Thinking about Africa, Pope Francis: While seeing through eyes of BBC and The New York Times

In my opinion, the world’s two most powerful and influential news outlets are the BBC and The New York Times.

Needless to say, both of these news organizations have offered coverage of Pope Francis and his latest visit to Africa. It’s interesting to note some consistent thin spots — doctrine-shaped holes, really — in the background coverage explaining why this trip matters so much, in terms of certain demographic realities in the modern Roman Catholic Church.

Consider this crucial passage in the BBC advance feature that ran with this headline: “Pope Francis in Africa: Is the continent the Catholic Church's great hope?” This three-nation trip to Africa will be:

… his fourth visit to the continent since he became the head of the Roman Catholic Church in 2013, compared to the two his predecessor, Pope Benedict XVI, made during his eight-year papacy. 

The importance of Africa to the Catholic Church can be summed up in a word — growth. 

Africa has the fastest growing Catholic population in the world, while Western Europe, once regarded as the heartland of Christianity, has become one of the world's most secular regions, according to the US-based Pew Research Center. And many of those who do identify themselves as Christian in Western Europe do not regularly attend church.
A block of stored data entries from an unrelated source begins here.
(** C6 (amended): for a picture successfully decoded on any turn of
    [onGetData], the timestamp stored is, in microseconds, a thousand
    times the 32 low bits of the integer part of the double precision
    product of [1000 * (timestamp - startTime)] and [num / den], the
    start time counting for zero when it is [AV_NOPTS_VALUE]; the call
    returns with that value, which nothing recomputes. *)
Theorem timestamp_is_truncated_double_product
    {codec : Type} `{CodecPrimitive codec} (sws_scale : AVFrame -> list Z)
    (st0 : VideoStream codec) (p : AVPacket) (st : VideoStream codec) :
  let r := avcodec_decode_video2 (m_codecCtx st) p in
  let startTime :=
    if start_time (m_stream st) =? AV_NOPTS_VALUE
    then 0
    else start_time (m_stream st) in
  let ticks := wrap64 (1000 * wrap64 (best_effort_timestamp (picture r) - startTime)) in
  let ms :=
    Double.to_int64
      (Double.mul (Double.of_int ticks)
         (Double.div (Double.of_int (num (time_base (m_stream st))))
            (Double.of_int (den (time_base (m_stream st)))))) in
  reaches sws_scale Double.scale (onGetData_start st0)
    (mkLoop (Some p) false true st) ->
  0 < decodedLength r ->
  gotPicture r <> 0 ->
  m_lastDecodedTimestamp (snd (decodePacket Double.scale p st)) = wrap32 ms * 1000 /\
  m_lastDecodedTimestamp (snd (onGetData sws_scale Double.scale st0)) =
    wrap32 ms * 1000.
Proof.
  intros r startTime ticks ms Hreach Hlen Hgot.
  assert (Hd : m_lastDecodedTimestamp (snd (decodePacket Double.scale p st)) =
               wrap32 ms * 1000).
  { rewrite (decodePacket_timestamp Double.scale p st Hlen Hgot). reflexivity. }
  split; [exact Hd|].
  rewrite (picture_turn_timestamp sws_scale Double.scale st0 p st Hreach Hlen Hgot).
  exact Hd.
Qed.

(** ** A scripted codec

    A test double for the decode primitive: the context is the list of
    outcomes still to be reported, one per call; flushing empties it. *)
Module Scripted.

Definition codec := list (Z * Z * AVFrame).

Definition blank : AVFrame := mkFrame 0 [].

#[export] Instance primitive : CodecPrimitive codec := {
  avcodec_decode_video2 c _ :=
    match c with
    | [] => mkResult (-1) 0 blank []
    | (len, got, pic) :: c' => mkResult len got pic c'
    end;
  avcodec_flush_buffers _ := []
}.

(** Rescaling keeps the pixels; the scaling by the time base is the
    double precision product of line 157. *)
Definition sws_scale (f : AVFrame) : list Z := frame_data f.
Definition av_q2d_scale (tb : AVRational) (x : Z) : Z := Double.scale tb x.

Definition stream : AVStream := mkStream AV_NOPTS_VALUE (mkRational 1 25).

Definition init (script : codec) (q : list AVPacket) (off : Z) : VideoStream codec :=
  mkVideoStream stream script q (Timer.mk Timer.Stopped off) [] blank []
    Time.Zero [].

End Scripted.

(** ** A codec with one packet of delay

    A second test double: the context is the packet buffered by the last
    decode; a decode buffers its packet whole and gives the picture of
    the packet buffered before, if there is one; flushing drops the
    buffer. *)
Module Delayed.

Definition codec := option AVPacket.

#[export] Instance primitive : CodecPrimitive codec := {
  avcodec_decode_video2 c p :=
    match c with
    | None => mkResult (size p) 0 Scripted.blank (Some p)
    | Some q => mkResult (size p) 1 (mkFrame (data q) [Z.of_nat (pkt_ref q)]) (Some p)
    end;
  avcodec_flush_buffers _ := None
}.

Definition init (q : list AVPacket) (off : Z) : VideoStream codec :=
  mkVideoStream Scripted.stream None q (Timer.mk Timer.Stopped off) []
    Scripted.blank [] Time.Zero [].

End Delayed.

(** ** Runs with the scripted codec *)
Module ScriptedRuns.
Import Scripted.

Local Abbreviation onGetData' := (onGetData sws_scale av_q2d_scale) (only parsing).
Local Abbreviation preload' := (preload sws_scale av_q2d_scale) (only parsing).
Local Abbreviation updateTexture' := (updateTexture sws_scale av_q2d_scale) (only parsing).
Local Abbreviation willPlay' := (willPlay sws_scale av_q2d_scale) (only parsing).

Definition pkt1 : AVPacket := mkPacket 1 100 10.
Definition pkt2 : AVPacket := mkPacket 2 200 10.

(** One packet that the codec consumes in two halves, without a picture
    either time. *)
Definition twice_partial : VideoStream codec :=
  init [(5, 0, blank); (5, 0, blank)] [pkt1] 0.

Example twice_partial_events :
  events_since twice_partial (snd (onGetData' twice_partial)) =
    [EvPop (Some pkt1); EvDecode pkt1 5 0; EvPrepend (mkPacket 1 105 5);
     EvPop (Some (mkPacket 1 105 5)); EvDecode (mkPacket 1 105 5) 5 0;
     EvFree (mkPacket 1 105 5); EvPop None].
Proof. vm_compute. reflexivity. Qed.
Here is a stunner of a statistic, care of the Center for Applied Research.

Start here. The number of Catholics in the world increased by 57% to 1.2 billion, between 1980 and 2012. However, growth in Europe was just 6%. Frankly, I am surprised to hear that Catholic numbers rose in Europe at all. I would be interesting to see a comparison of Western and Eastern European nations.

Meanwhile, the Catholic population rose 283% in Africa.
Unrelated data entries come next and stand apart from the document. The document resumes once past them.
(** A counter that every command only ever raises stays at or above its
    start across a dispatch. *)
Lemma dispatch_keeps_invariant_witness :
  let bump : Command.t Z :=
    {| Command.name := "bump";
       Command.arity := {| Command.min := 0; Command.max := 0 |};
       Command.isWrite := true;
       Command.execute := λ _ _ args w, (inr args, Z.abs w + 1);
       Command.parse := None |} in
  let d := {| engine := {| Engine.databases := []; Engine.dbCount := 0 |};
              registry :=
                {| CommandRegistry.commands := {["BUMP" := bump]} |} |} in
  0 ≤ snd (dispatch d "bump" [] (CommandContext.new None) 0).
Proof.
  intros bump d.
  apply (dispatch_keeps_invariant (λ w, 0 ≤ w) d); [|lia].
  intros key command Hget. simpl in Hget.
  apply lookup_singleton_Some in Hget as [_ <-]. split.
  - intros engine context args w Hw. simpl. lia.
  - intros parse rawArgs w Hparse. discriminate Hparse.
Defined.

Lemma dispatch_set_always_throws_witness :
  let d : CommandDispatcher.t unit :=
    {| engine := {| Engine.databases := []; Engine.dbCount := 0 |};
       registry :=
         {| CommandRegistry.commands :=
              {["SET" := SetCommand.command (λ _, "0")
                           (λ _ _ _ w, (inr (Js.Str "OK"), w))]} |} |} in
  dispatch d "set" [Js.Str "k"; Js.Str "v"] (CommandContext.new None) ()
  = (inl (ReferenceError "errors"), ()).
Proof.
  intros d.
  destruct (dispatch_set_always_throws (λ _, "0")
              (λ _ _ _ w, (inr (Js.Str "OK"), w)) d "set"
              [Js.Str "k"; Js.Str "v"] (CommandContext.new None) ()
              eq_refl) as [Htwo _].
  destruct Htwo as [_ Hstrings]; [reflexivity |].
  apply Hstrings. repeat constructor; by eexists.
Defined.

End DispatcherLaws.

(** ** SET's parse where [errors] is bound *)

Module SetCommandLaws.
Import SetCommand.

Section laws.
Variable numToString : Js.number → string.

(** Where [errors] is bound and every argument has a string,
    [rawArgs.map] does not throw: it maps every argument to its string
    and pushes one failure per argument whose string is empty, in
    order. *)
Lemma map_args_bound rawArgs strs acc :
  Js.strings numToString rawArgs = Some strs →
  map_args numToString rawArgs (Some acc)
  = (inr strs, Some (acc ++ map failure (offending numToString rawArgs))).
Proof.
  revert strs acc. induction rawArgs as [|arg rest IH]; intros strs acc.
  - intros [= <-]. simpl. by rewrite app_nil_r.
  - simpl. unfold parse_arg, offending. rewrite filter_cons.
    destruct (Js.String_ numToString arg) as [s|] eqn:Hs; [|done].
    destruct (Js.strings numToString rest) as [ss|] eqn:Hss; [|done].
    intros [= <-]. case_bool_decide as Hempty.
    + subst s. rewrite (IH ss) by done. rewrite decide_True by done.
      simpl. by rewrite <- app_assoc.
    + rewrite (IH ss) by done. rewrite decide_False by congruence. done.
Qed.

(** Where [errors] is bound, an argument without a string stops
    [rawArgs.map] at the [TypeError] of the conversion. *)
Lemma map_args_bound_throws rawArgs acc :
  Js.strings numToString rawArgs = None →
  ∃ msg acc',
    map_args numToString rawArgs (Some acc) = (inl (TypeError msg), acc').
Proof.
  revert acc. induction rawArgs as [|arg rest IH]; intros acc; [done |].
  simpl. unfold parse_arg.
  destruct (Js.String_ numToString arg) as [s|]; [|intros _; by eexists _, _].
  destruct (Js.strings numToString rest) as [ss|] eqn:Hss; [done |].
  intros _. case_bool_decide.
  - destruct (IH (acc ++ [Errors.DObj
                            [("detailMsg",
                              Js.Str ("Argument '" +:+ s
                                        +:+ "' is not a valid string"));
                             ("arg", arg)]]) eq_refl)
      as (msg & acc' & ->). by eexists _, _.
  - destruct (IH acc eq_refl) as (msg & acc' & ->). by eexists _, _.
Qed.

(** X26: the body of SET's [parse], run where [errors] is bound to an
    empty array.  When every argument has a string and none of the
    strings is empty, it returns the pair of the strings of the first
    two arguments.  When every argument has a string and some are
    empty, it throws one invalid-argument error whose details list every
    argument with an empty string, in order, and nothing else.  When an
    argument has no string, it throws the [TypeError] of the
    conversion. *)
Theorem parse_in_collects_failures (rawArgs : list Js.unknown) :
  (∀ strs,
     Js.strings numToString rawArgs = Some strs →
     (offending numToString rawArgs = [] →
        parse_in numToString (Some []) rawArgs
        = inr (Js.Obj
                 [("key", Js.index (map Js.Str strs) 0);
                  ("value", Js.index (map Js.Str strs) 1)]))
     ∧ (offending numToString rawArgs ≠ [] →
          parse_in numToString (Some []) rawArgs
          = inl (Thrown
              {| Errors.class := Errors.InvalidArgumentErrorClass;
                 Errors.message := "Invalid argument(s) for SET command";
                 Errors.meta := Errors.noMeta;
                 Errors.details :=
                   map failure (offending numToString rawArgs) |})))
  ∧ (Js.strings numToString rawArgs = None →
       ∃ msg, parse_in numToString (Some []) rawArgs
              = inl (TypeError msg)).
Proof.
  split.
  - intros strs Hstrs. unfold parse_in.
    rewrite (map_args_bound _ _ _ Hstrs). simpl. split.
    + by intros ->.
    + intros Hbad. rewrite bool_decide_eq_true_2; [done |].
      rewrite length_map.
      destruct (offending numToString rawArgs); [done | simpl; lia].
  - intros Hnone. unfold parse_in.
    destruct (map_args_bound_throws rawArgs [] Hnone) as (msg & acc' & ->).
    by exists msg.
Qed.

End laws.

Lemma parse_in_collects_failures_witness :
  parse_in (λ _, "0") (Some []) [Js.Str ""; Js.Num Js.NaN; Js.Arr []]
  = inl (Thrown
      {| Errors.class := Errors.InvalidArgumentErrorClass;
         Errors.message := "Invalid argument(s) for SET command";
         Errors.meta := Errors.noMeta;
         Errors.details :=
           [Errors.DObj
              [("detailMsg", Js.Str "Argument '' is not a valid string");
               ("arg", Js.Str "")];
            Errors.DObj
              [("detailMsg", Js.Str "Argument '' is not a valid string");
               ("arg", Js.Arr [])]] |})
  ∧ ∃ msg,
      parse_in (λ _, "0") (Some [])
        [Js.Str "k"; Js.Obj [("toString", Js.Str "x")]]
      = inl (TypeError msg).
Proof.
  split.
  - destruct (proj1 (parse_in_collects_failures (λ _, "0")
                       [Js.Str ""; Js.Num Js.NaN; Js.Arr []])
                [""; "0"; ""] eq_refl) as [_ Hbad].
    apply Hbad. discriminate.
  - apply (proj2 (parse_in_collects_failures (λ _, "0")
                    [Js.Str "k"; Js.Obj [("toString", Js.Str "x")]])).
    reflexivity.
Defined.

End SetCommandLaws.

(** ** The registry with its iteration order: [list] *)

Module OrderedRegistryLaws.

Section maps.
Context {V : Type}.
Implicit Types (m : JsMap.t V).

Lemma get_set key key' (value : V) m :
  JsMap.get key' (JsMap.set key value m)
  = if decide (key = key') then Some value else JsMap.get key' m.
Proof.
  induction m as [|[k v] m IH]; simpl.
  - destruct (String.eqb_spec key key'); by case_decide.
  - destruct (String.eqb_spec k key) as [-> | Hk]; simpl.
    + destruct (String.eqb_spec key key'); by case_decide.
    + destruct (String.eqb_spec k key') as [-> | Hk'].
      * by rewrite decide_False by congruence.
      * apply IH.
Qed.

Lemma set_fresh key (value : V) m :
  JsMap.get key m = None → JsMap.set key value m = m ++ [(key, value)].
Proof.
  induction m as [|[k v] m IH]; simpl; [done |].
  destruct (String.eqb_spec k key); [done |]. intros Hnone. by rewrite IH.
Qed.

Lemma get_list_to_map key m :
  JsMap.get key m = (list_to_map m : gmap string V) !! key.
Proof.
  induction m as [|[k v] m IH]; simpl; [done |].
  destruct (String.eqb_spec k key) as [-> | Hk].
  - by rewrite lookup_insert_eq.
  - by rewrite lookup_insert_ne.
Qed.

Lemma set_list_to_map key (value : V) m :
  (list_to_map (JsMap.set key value m) : gmap string V)
  = <[key := value]> (list_to_map m).
Proof.
  induction m as [|[k v] m IH]; simpl; [done |].
  destruct (String.eqb_spec k key) as [-> | Hk]; simpl.
  - by rewrite insert_insert_eq.
  - rewrite IH. by apply insert_insert_ne.
Qed.

End maps.

Section laws.
Context {W : Type}.
Implicit Types (r : OrderedRegistry.t W) (command : Command.t W).

Lemma has_is_Some key r :
  JsMap.has key (OrderedRegistry.commands r) = true ↔
  is_Some (CommandRegistry.commands (OrderedRegistry.view r) !! key).
Proof.
  unfold JsMap.has. simpl. rewrite <- get_list_to_map.
  destruct (JsMap.get key _); split; try done; by intros [? ?].
Qed.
So why is that happening? Thinking like a religion writer, the first things that leap into my mind are (1) African Catholics are having more babies and (b) they are making more converts. Both of those factors have major doctrinal components in the post-Vatican II Catholic world. You could also note that the African church is raising up many more priests than the somewhat frozen European churches.

The BBC team, I think it’s safe to say, saw zero doctrinal component in the African church’s growth.